- Task statement: Each line below has to be output exactly, from first to last.

[Records from a data collection]
- - -

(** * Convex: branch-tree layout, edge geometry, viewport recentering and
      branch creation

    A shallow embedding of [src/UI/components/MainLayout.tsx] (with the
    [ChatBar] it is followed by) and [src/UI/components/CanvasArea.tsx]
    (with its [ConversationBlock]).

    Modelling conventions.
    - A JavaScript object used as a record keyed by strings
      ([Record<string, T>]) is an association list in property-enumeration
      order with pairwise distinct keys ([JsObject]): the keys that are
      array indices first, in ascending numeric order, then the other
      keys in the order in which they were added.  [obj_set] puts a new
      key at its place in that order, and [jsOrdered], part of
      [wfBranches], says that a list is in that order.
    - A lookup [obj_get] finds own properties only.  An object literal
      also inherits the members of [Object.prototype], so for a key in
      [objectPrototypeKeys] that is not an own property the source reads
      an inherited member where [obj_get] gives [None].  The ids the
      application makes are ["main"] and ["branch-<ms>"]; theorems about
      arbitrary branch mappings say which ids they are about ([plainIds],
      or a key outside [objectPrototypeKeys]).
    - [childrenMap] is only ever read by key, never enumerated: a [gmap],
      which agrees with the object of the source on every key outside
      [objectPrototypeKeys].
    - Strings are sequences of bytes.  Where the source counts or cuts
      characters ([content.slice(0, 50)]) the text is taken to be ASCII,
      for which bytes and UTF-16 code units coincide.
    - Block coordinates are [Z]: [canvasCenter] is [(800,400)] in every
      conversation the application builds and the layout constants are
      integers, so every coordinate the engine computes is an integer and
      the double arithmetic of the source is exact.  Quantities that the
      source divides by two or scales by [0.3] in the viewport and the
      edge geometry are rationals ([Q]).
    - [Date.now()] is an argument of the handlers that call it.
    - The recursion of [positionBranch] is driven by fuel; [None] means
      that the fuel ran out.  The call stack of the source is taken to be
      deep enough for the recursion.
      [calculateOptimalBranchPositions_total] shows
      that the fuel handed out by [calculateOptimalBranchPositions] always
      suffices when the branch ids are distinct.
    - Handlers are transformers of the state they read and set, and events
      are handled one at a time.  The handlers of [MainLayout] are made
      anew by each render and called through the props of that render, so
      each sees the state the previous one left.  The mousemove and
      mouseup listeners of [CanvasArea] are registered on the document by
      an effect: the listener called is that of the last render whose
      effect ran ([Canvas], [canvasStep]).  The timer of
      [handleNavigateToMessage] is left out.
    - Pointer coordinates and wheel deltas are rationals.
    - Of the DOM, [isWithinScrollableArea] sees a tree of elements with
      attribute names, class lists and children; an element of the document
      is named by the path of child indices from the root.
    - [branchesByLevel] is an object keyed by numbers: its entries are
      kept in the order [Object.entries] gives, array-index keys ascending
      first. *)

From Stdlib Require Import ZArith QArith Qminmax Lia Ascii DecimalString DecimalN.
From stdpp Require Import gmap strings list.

- - -

- Output below:
(** * Convex: branch-tree layout, edge geometry, viewport recentering and
      branch creation

    A shallow embedding of [src/UI/components/MainLayout.tsx] (with the
    [ChatBar] it is followed by) and [src/UI/components/CanvasArea.tsx]
    (with its [ConversationBlock]).

    Modelling conventions.
    - A JavaScript object used as a record keyed by strings
      ([Record<string, T>]) is an association list in property-enumeration
      order with pairwise distinct keys ([JsObject]): the keys that are
      array indices first, in ascending numeric order, then the other
      keys in the order in which they were added.  [obj_set] puts a new
      key at its place in that order, and [jsOrdered], part of
      [wfBranches], says that a list is in that order.
    - A lookup [obj_get] finds own properties only.  An object literal
      also inherits the members of [Object.prototype], so for a key in
      [objectPrototypeKeys] that is not an own property the source reads
      an inherited member where [obj_get] gives [None].  The ids the
      application makes are ["main"] and ["branch-<ms>"]; theorems about
      arbitrary branch mappings say which ids they are about ([plainIds],
      or a key outside [objectPrototypeKeys]).
    - [childrenMap] is only ever read by key, never enumerated: a [gmap],
      which agrees with the object of the source on every key outside
      [objectPrototypeKeys].
    - Strings are sequences of bytes.  Where the source counts or cuts
      characters ([content.slice(0, 50)]) the text is taken to be ASCII,
      for which bytes and UTF-16 code units coincide.
    - Block coordinates are [Z]: [canvasCenter] is [(800,400)] in every
      conversation the application builds and the layout constants are
      integers, so every coordinate the engine computes is an integer and
      the double arithmetic of the source is exact.  Quantities that the
      source divides by two or scales by [0.3] in the viewport and the
      edge geometry are rationals ([Q]).
    - [Date.now()] is an argument of the handlers that call it.
    - The recursion of [positionBranch] is driven by fuel; [None] means
      that the fuel ran out.  The call stack of the source is taken to be
      deep enough for the recursion.
      [calculateOptimalBranchPositions_total] shows
      that the fuel handed out by [calculateOptimalBranchPositions] always
      suffices when the branch ids are distinct.
    - Handlers are transformers of the state they read and set, and events
      are handled one at a time.  The handlers of [MainLayout] are made
      anew by each render and called through the props of that render, so
      each sees the state the previous one left.  The mousemove and
      mouseup listeners of [CanvasArea] are registered on the document by
      an effect: the listener called is that of the last render whose
      effect ran ([Canvas], [canvasStep]).  The timer of
      [handleNavigateToMessage] is left out.
    - Pointer coordinates and wheel deltas are rationals.
    - Of the DOM, [isWithinScrollableArea] sees a tree of elements with
      attribute names, class lists and children; an element of the document
      is named by the path of child indices from the root.
    - [branchesByLevel] is an object keyed by numbers: its entries are
      kept in the order [Object.entries] gives, array-index keys ascending
      first. *)

From Stdlib Require Import ZArith QArith Qminmax Lia Ascii DecimalString DecimalN.
From stdpp Require Import gmap strings list.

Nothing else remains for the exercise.